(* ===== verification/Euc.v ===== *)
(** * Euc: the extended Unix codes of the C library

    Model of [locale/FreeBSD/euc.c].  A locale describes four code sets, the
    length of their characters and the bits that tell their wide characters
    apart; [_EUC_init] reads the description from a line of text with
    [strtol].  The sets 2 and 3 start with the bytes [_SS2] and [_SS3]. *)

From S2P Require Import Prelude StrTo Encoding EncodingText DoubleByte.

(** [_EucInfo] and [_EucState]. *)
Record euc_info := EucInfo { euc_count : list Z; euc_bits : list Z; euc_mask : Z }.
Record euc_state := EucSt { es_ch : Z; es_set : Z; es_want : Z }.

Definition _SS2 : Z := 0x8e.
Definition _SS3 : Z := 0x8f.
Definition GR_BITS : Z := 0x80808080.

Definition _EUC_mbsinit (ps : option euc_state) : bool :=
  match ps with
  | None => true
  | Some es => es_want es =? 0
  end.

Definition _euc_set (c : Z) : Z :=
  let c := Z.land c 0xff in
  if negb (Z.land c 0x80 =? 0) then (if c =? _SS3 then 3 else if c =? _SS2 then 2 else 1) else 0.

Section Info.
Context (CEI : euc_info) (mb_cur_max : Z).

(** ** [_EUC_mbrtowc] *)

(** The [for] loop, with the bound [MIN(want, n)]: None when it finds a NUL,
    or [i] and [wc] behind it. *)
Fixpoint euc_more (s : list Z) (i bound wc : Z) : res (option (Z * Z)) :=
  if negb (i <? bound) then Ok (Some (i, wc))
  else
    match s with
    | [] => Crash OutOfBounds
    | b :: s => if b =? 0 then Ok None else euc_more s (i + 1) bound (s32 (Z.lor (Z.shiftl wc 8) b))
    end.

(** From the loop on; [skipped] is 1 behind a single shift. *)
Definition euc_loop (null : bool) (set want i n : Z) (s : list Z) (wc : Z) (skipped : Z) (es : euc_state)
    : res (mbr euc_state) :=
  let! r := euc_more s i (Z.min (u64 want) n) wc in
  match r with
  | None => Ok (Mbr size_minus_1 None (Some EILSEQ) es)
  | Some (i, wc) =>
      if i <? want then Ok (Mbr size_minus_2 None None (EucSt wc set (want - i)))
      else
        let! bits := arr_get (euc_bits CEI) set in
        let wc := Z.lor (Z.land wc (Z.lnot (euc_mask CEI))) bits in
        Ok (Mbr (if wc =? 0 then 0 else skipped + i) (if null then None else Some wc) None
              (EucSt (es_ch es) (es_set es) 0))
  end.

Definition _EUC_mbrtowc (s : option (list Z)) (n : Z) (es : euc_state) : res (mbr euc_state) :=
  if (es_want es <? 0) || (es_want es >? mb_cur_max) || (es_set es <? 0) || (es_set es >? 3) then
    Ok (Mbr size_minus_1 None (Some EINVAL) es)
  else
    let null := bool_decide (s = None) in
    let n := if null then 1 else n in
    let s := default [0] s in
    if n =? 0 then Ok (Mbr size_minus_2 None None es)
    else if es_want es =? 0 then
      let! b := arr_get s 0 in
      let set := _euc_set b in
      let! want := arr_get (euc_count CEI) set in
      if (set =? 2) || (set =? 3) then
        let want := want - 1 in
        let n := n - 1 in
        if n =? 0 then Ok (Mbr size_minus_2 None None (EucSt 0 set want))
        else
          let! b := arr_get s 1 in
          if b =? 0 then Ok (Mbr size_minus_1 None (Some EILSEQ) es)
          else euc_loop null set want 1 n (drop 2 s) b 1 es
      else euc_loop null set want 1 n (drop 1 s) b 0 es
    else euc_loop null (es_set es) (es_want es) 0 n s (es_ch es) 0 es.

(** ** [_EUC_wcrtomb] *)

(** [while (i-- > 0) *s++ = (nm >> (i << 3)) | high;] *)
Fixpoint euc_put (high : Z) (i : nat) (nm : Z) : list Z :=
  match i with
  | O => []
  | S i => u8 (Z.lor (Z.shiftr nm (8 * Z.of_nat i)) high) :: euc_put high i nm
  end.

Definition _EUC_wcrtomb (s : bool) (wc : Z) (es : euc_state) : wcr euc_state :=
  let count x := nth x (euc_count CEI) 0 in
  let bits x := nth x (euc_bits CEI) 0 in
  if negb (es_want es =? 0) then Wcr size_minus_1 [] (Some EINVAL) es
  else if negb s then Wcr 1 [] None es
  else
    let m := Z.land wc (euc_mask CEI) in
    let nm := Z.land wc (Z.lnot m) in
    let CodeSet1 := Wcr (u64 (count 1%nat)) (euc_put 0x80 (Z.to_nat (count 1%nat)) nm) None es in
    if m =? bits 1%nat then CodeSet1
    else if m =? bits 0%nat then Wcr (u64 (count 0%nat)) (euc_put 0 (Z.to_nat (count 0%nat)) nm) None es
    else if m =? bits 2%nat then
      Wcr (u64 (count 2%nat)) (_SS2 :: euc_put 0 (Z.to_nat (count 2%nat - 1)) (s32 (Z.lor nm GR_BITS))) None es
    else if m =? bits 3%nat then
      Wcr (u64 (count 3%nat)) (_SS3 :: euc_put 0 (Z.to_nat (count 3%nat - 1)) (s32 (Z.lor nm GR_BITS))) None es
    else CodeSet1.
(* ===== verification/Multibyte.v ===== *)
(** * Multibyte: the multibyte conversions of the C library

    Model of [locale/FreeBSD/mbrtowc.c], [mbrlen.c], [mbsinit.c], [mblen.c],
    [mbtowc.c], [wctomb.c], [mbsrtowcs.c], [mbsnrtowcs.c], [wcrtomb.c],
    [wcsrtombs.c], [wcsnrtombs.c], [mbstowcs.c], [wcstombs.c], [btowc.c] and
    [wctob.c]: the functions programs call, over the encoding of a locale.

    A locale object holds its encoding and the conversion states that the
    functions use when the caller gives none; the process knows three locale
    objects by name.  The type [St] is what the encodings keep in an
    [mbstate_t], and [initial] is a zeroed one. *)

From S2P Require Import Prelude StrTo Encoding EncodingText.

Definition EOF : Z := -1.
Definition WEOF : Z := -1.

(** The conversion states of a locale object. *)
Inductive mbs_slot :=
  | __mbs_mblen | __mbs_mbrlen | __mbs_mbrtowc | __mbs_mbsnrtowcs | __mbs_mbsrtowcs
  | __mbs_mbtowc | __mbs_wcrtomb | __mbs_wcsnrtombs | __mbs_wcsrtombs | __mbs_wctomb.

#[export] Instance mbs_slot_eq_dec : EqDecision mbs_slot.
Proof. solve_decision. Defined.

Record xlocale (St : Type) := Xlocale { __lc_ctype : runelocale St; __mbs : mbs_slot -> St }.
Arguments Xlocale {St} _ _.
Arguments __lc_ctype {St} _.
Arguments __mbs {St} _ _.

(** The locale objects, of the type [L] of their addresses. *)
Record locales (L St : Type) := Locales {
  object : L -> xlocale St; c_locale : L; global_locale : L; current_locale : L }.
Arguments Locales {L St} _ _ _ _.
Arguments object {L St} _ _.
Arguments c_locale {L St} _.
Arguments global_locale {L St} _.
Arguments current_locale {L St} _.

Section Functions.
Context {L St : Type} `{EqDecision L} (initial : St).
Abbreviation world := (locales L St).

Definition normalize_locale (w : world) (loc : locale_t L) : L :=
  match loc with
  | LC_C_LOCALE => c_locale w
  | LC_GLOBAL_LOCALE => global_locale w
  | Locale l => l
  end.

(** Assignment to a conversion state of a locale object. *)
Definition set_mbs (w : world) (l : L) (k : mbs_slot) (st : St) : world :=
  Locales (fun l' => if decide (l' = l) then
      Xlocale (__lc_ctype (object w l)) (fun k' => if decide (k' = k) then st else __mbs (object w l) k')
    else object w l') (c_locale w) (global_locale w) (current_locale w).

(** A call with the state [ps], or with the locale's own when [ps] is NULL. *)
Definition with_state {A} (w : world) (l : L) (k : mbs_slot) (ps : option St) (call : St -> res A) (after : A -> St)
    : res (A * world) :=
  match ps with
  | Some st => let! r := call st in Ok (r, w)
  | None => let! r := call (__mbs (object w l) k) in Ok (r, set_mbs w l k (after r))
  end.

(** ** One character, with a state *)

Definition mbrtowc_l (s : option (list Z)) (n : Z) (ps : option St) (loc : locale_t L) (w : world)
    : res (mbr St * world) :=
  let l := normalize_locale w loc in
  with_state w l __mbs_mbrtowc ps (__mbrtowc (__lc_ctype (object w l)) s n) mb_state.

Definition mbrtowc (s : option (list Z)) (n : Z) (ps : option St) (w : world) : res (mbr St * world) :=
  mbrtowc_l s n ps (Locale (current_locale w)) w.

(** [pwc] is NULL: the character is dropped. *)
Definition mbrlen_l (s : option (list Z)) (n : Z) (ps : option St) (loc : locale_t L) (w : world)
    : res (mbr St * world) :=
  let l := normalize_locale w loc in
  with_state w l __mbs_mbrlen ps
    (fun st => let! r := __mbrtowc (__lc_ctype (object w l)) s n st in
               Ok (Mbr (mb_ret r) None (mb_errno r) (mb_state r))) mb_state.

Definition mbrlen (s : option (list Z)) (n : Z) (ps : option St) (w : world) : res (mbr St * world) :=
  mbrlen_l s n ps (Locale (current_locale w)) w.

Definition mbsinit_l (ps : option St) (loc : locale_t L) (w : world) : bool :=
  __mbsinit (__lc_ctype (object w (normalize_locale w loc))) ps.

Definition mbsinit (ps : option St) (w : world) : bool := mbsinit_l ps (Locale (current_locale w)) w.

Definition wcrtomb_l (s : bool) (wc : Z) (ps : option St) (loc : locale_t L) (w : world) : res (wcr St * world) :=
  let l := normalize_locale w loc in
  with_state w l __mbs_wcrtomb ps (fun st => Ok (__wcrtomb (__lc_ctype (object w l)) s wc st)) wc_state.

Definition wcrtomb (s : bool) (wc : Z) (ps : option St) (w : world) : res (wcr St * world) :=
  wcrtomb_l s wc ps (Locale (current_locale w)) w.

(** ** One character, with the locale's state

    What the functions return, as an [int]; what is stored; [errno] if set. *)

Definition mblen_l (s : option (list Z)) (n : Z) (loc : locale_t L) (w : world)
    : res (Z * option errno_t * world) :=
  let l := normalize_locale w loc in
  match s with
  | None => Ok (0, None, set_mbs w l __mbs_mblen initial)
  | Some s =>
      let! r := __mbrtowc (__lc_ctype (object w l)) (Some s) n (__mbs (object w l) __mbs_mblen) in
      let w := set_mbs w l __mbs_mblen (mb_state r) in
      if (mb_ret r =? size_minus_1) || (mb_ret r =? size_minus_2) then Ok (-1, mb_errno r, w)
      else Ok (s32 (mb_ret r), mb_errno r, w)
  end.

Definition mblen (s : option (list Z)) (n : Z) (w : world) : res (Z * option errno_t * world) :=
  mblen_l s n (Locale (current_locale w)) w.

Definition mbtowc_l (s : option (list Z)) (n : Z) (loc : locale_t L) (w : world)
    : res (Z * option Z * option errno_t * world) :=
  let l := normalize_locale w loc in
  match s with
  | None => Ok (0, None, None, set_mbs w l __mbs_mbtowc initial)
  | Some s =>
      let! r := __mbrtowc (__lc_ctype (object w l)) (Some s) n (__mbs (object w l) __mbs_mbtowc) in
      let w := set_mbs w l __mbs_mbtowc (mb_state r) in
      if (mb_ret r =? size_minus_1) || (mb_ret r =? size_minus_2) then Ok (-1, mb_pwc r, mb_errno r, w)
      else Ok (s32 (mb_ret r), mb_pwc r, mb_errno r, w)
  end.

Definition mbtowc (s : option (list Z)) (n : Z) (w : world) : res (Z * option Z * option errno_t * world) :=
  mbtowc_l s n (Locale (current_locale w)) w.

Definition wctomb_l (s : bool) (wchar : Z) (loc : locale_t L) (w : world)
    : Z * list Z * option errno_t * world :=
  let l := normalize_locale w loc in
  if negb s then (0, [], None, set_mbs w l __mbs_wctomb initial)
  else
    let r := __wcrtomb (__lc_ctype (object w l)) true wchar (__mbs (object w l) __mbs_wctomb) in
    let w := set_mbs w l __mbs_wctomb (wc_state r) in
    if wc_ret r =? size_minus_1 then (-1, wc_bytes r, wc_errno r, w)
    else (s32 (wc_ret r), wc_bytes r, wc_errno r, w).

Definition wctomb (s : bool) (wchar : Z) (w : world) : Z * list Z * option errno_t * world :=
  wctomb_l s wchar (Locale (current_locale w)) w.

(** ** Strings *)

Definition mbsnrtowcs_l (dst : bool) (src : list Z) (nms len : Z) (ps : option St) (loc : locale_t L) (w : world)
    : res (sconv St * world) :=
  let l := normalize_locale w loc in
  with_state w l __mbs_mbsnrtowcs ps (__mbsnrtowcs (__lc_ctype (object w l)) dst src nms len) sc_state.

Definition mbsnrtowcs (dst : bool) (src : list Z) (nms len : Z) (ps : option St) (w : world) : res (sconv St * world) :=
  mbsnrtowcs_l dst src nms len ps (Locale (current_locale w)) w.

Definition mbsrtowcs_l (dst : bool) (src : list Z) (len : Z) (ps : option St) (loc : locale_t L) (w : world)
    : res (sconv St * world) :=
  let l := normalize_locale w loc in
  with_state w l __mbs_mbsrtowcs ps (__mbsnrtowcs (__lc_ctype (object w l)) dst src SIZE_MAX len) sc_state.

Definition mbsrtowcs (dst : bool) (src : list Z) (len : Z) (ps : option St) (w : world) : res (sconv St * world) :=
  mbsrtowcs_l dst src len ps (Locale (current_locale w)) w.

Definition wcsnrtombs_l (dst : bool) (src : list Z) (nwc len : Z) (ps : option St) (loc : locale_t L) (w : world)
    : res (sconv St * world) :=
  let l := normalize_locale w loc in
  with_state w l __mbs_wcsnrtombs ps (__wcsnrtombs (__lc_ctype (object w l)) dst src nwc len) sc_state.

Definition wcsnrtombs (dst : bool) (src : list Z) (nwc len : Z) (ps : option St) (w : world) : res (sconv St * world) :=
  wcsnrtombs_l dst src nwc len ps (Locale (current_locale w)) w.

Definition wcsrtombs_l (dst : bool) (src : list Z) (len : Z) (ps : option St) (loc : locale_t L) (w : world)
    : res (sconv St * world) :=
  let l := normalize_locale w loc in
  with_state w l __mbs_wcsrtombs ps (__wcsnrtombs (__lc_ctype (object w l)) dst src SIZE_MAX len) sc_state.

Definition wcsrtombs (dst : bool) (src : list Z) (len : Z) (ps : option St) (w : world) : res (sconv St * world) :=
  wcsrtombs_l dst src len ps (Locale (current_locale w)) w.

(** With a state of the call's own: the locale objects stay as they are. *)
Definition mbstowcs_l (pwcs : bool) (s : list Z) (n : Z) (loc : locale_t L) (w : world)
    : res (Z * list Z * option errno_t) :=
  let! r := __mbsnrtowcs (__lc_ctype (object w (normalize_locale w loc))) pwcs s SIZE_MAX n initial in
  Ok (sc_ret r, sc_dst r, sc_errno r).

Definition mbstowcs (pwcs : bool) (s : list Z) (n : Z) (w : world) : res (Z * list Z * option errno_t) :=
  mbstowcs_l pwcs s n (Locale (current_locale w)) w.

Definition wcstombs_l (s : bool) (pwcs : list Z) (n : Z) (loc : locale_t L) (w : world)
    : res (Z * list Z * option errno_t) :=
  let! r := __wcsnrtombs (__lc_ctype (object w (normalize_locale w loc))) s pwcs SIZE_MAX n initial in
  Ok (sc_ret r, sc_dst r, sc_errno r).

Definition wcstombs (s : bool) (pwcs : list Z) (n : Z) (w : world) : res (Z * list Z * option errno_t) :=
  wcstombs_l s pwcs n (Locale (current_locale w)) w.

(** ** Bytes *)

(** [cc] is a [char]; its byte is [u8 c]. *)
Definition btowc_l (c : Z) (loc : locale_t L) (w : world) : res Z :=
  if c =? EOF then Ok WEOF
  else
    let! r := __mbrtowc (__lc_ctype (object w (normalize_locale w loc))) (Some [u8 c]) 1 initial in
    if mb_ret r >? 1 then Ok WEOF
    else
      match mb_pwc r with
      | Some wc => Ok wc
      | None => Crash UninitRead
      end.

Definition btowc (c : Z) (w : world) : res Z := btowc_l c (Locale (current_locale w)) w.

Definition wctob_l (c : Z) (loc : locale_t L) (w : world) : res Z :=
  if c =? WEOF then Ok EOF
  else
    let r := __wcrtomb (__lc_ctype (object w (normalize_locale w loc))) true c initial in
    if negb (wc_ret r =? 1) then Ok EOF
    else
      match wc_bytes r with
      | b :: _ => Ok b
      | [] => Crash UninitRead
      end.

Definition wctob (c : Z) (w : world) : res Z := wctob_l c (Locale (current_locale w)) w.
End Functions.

*Your objective*: Search the listing above for "what" and copy every line that holds it.

*Task solution*:
    objects by name.  The type [St] is what the encodings keep in an
    What the functions return, as an [int]; what is stored; [errno] if set. *)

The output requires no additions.